Where n is the number of key-value pairs in the hash table.

Load Factor and Resizing #

The load factor of a hash table is the ratio of the number of stored elements to the size of the hash table. As the load factor increases, the probability of collisions increases.

To maintain performance, the hash table should be resized when the load factor exceeds a certain threshold (typically 0.7 or 0.75). Resizing involves creating a new, larger array and rehashing all existing elements.

Applications of Hash Tables #

  1. Database Indexing: For quick data retrieval.
  2. Caches: To store and retrieve data quickly.
  3. Symbol Tables: In compilers and interpreters.
  4. Associative Arrays: Implementation in many programming languages.
  5. Cryptography: For storing passwords securely.
  6. Blockchain: For efficient data storage and retrieval.

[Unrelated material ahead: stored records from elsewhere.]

Definition voltage_l1 : FieldDef :=
  DEFINE_FIELD "voltage_l1" FixedValue_t [1; 0; 32; 7; 0]%Z FixedField_t [unit_arg units.V; unit_arg units.mV].

Definition voltage_l2 : FieldDef :=
  DEFINE_FIELD "voltage_l2" FixedValue_t [1; 0; 52; 7; 0]%Z FixedField_t [unit_arg units.V; unit_arg units.mV].

Definition voltage_l3 : FieldDef :=
  DEFINE_FIELD "voltage_l3" FixedValue_t [1; 0; 72; 7; 0]%Z FixedField_t [unit_arg units.V; unit_arg units.mV].

Definition current_l1 : FieldDef :=
  DEFINE_FIELD "current_l1" FixedValue_t [1; 0; 31; 7; 0]%Z FixedField_t [unit_arg units.A; unit_arg units.mA].

Definition current_l2 : FieldDef :=
  DEFINE_FIELD "current_l2" FixedValue_t [1; 0; 51; 7; 0]%Z FixedField_t [unit_arg units.A; unit_arg units.mA].

Definition current_l3 : FieldDef :=
  DEFINE_FIELD "current_l3" FixedValue_t [1; 0; 71; 7; 0]%Z FixedField_t [unit_arg units.A; unit_arg units.mA].

Definition energy_combined_total : FieldDef :=
  DEFINE_FIELD "energy_combined_total" FixedValue_t [1; 0; 15; 8; 0]%Z FixedField_t [unit_arg units.kWh; unit_arg units.Wh].

Definition maximum_current_l1 : FieldDef :=
  DEFINE_FIELD "maximum_current_l1" FixedValue_t [1; 0; 31; 4; 0]%Z FixedField_t [unit_arg units.A; unit_arg units.mA].

Definition maximum_current_l2 : FieldDef :=
  DEFINE_FIELD "maximum_current_l2" FixedValue_t [1; 0; 51; 4; 0]%Z FixedField_t [unit_arg units.A; unit_arg units.mA].

Definition maximum_current_l3 : FieldDef :=
  DEFINE_FIELD "maximum_current_l3" FixedValue_t [1; 0; 71; 4; 0]%Z FixedField_t [unit_arg units.A; unit_arg units.mA].

Definition frequency : FieldDef :=
  DEFINE_FIELD "frequency" FixedValue_t [1; 0; 14; 7; 0]%Z FixedField_t [unit_arg units.Hz].

Definition power_factor : FieldDef :=
  DEFINE_FIELD "power_factor" String_t [1; 0; 13; 7; 0]%Z RawField_t [].

Definition power_factor_l1 : FieldDef :=
  DEFINE_FIELD "power_factor_l1" String_t [1; 0; 33; 7; 0]%Z RawField_t [].

Definition power_factor_l2 : FieldDef :=
  DEFINE_FIELD "power_factor_l2" String_t [1; 0; 53; 7; 0]%Z RawField_t [].

Definition power_factor_l3 : FieldDef :=
  DEFINE_FIELD "power_factor_l3" String_t [1; 0; 73; 7; 0]%Z RawField_t [].

Definition monthly_datas : FieldDef :=
  DEFINE_FIELD "monthly_datas" String_t [0; 0; 98; 1; 0]%Z StringField_t [size_arg 0; size_arg 2048].

Definition COSEM_logical_device_name : FieldDef :=
  DEFINE_FIELD "COSEM_logical_device_name" String_t [0; 0; 42; 0; 0]%Z StringField_t [size_arg 0; size_arg 64].

Definition breaker_status : FieldDef :=
  DEFINE_FIELD "breaker_status" String_t [0; 0; 96; 50; 68]%Z StringField_t [size_arg 0; size_arg 2048].

Definition catalog : list FieldDef :=
  [identification;
   timestamp;
   equipment_id;
   energy_delivered_lux;
   energy_delivered_tariff1;
   energy_delivered_tariff2;
   energy_returned_lux;
   energy_returned_tariff1;
   energy_returned_tariff2;
   total_imported_energy;
   total_exported_energy;
   electricity_tariff;
   power_delivered;
   power_returned;
   electricity_threshold;
   message_long;
   voltage_l1;
   voltage_l2;
   voltage_l3;
   current_l1;
   current_l2;
   current_l3;
   energy_combined_total;
   maximum_current_l1;
   maximum_current_l2;
   maximum_current_l3;
   frequency;
   power_factor;
   power_factor_l1;
   power_factor_l2;
   power_factor_l3;
   monthly_datas;
   COSEM_logical_device_name;
   breaker_status].

End fields.

(** ** What the catalog's entries ask of their field types *)

(** The value types through which a field type's [parse] can write:
    [StringField] (so [TimestampField]) and [RawField] hand [val()] a
    String, [FixedField] assigns the member [_value] of [val()], which
    [FixedValue] and the [TimestampedFixedValue] derived from it have,
    [TimestampedFixedField] its member [timestamp] as well, and [IntField]
    assigns [val()] the [uint32_t] read. *)
Definition slot_matches (strategy : fields.field_t) (slot : fields.value_t) : bool :=
  match strategy, slot with
  | fields.StringField_t, fields.String_t => true
  | fields.TimestampField_t, fields.String_t => true
  | fields.RawField_t, fields.String_t => true
  | fields.FixedField_t, fields.FixedValue_t => true
  | fields.FixedField_t, fields.TimestampedFixedValue_t => true
  | fields.TimestampedFixedField_t, fields.TimestampedFixedValue_t => true
  | fields.IntField_t, fields.uint32_t => true
  | _, _ => false
  end.

(** The bounds [minlen] and [maxlen] that an entry gives [StringField]. *)
Definition string_bounds (entry : fields.FieldDef) : option (nat * nat) :=
  match fields.field_args entry with
  | [fields.size_arg minlen; fields.size_arg maxlen] => Some (minlen, maxlen)
  | _ => None
  end.

Definition uses_StringField (entry : fields.FieldDef) : bool :=
  match fields.strategy entry with
  | fields.StringField_t => true
  | _ => false
  end.

(** The small unit is the thousandth of the large one by its label: the
    large label is the small one behind a [k], or the small label the
    large one behind an [m]. *)
Definition thousandth (_unit _int_unit : bytes) : bool :=
  NumParser.bytes_eqb _unit ("k"%char :: _int_unit)
  || NumParser.bytes_eqb _int_unit ("m"%char :: _unit).

Definition units_thousandth (entry : fields.FieldDef) : bool :=
  match fields.unit entry, fields.int_unit entry with
  | Some _unit, Some _int_unit => thousandth _unit _int_unit
  | _, _ => false
  end.

(** * Properties *)

(** ** The number scanner reads exactly the number forms *)

Module NumParserFacts.
Import NumParser.

Lemma bytes_eqb_refl a : bytes_eqb a a = true.
Proof.
  induction a as [|x a IH]; simpl; [reflexivity|].
  now rewrite Ascii.eqb_refl, IH.
Qed.

Lemma bytes_eqb_eq a b : bytes_eqb a b = true <-> a = b.
Proof.
  split.
  - revert b; induction a as [|x a IH]; intros [|y b]; simpl; try discriminate.
    + reflexivity.
    + intros E. apply andb_true_iff in E as [Exy Eab].
      apply Ascii.eqb_eq in Exy. apply IH in Eab. now subst.
  - intros ->. apply bytes_eqb_refl.
Qed.

Lemma take_digits_split str ds rest :
  take_digits str = (ds, rest) -> str = ds ++ rest /\ all_digits ds.
Proof.
  unfold all_digits.
  revert ds rest; induction str as [|c str IH]; simpl; intros ds rest E.
  - inversion E; subst. now split.
  - destruct (is_digit c) eqn:Dc.
    + destruct (take_digits str) as [ds' rest'] eqn:Et.
      inversion E; subst. destruct (IH _ _ eq_refl) as [-> Hd].
      split; [reflexivity|]. simpl. now rewrite Dc.
    + inversion E; subst. now split.
Qed.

Advantages and Disadvantages #

Advantages: #

  1. Fast lookups: Average time complexity of O(1) for search, insert, and delete.
  2. Flexible keys: Can use complex objects as keys.

Disadvantages: #

  1. Unordered: Unlike arrays or linked lists, hash tables are inherently unordered.
  2. Collisions: Need to handle collisions, which can degrade performance.
  3. Space overhead: May require more memory than arrays.

Exercise #

  1. Implement a hash table using open addressing with linear probing for collision resolution.
  2. Create a function to find the first non-repeating character in a string using a hash table.
  3. Implement a method to resize the hash table when the load factor exceeds 0.75.

Summary #

Today, we explored Hash Tables, a powerful data structure that provides efficient key-value pair storage and retrieval. We discussed the core concepts of hash functions and collision resolution techniques, and implemented a basic hash table using chaining.

Understanding hash tables is crucial for solving a wide range of problems efficiently, especially those involving quick lookups or avoiding duplicate values. As we progress through this challenge, you’ll find hash tables being used in various algorithms and applications.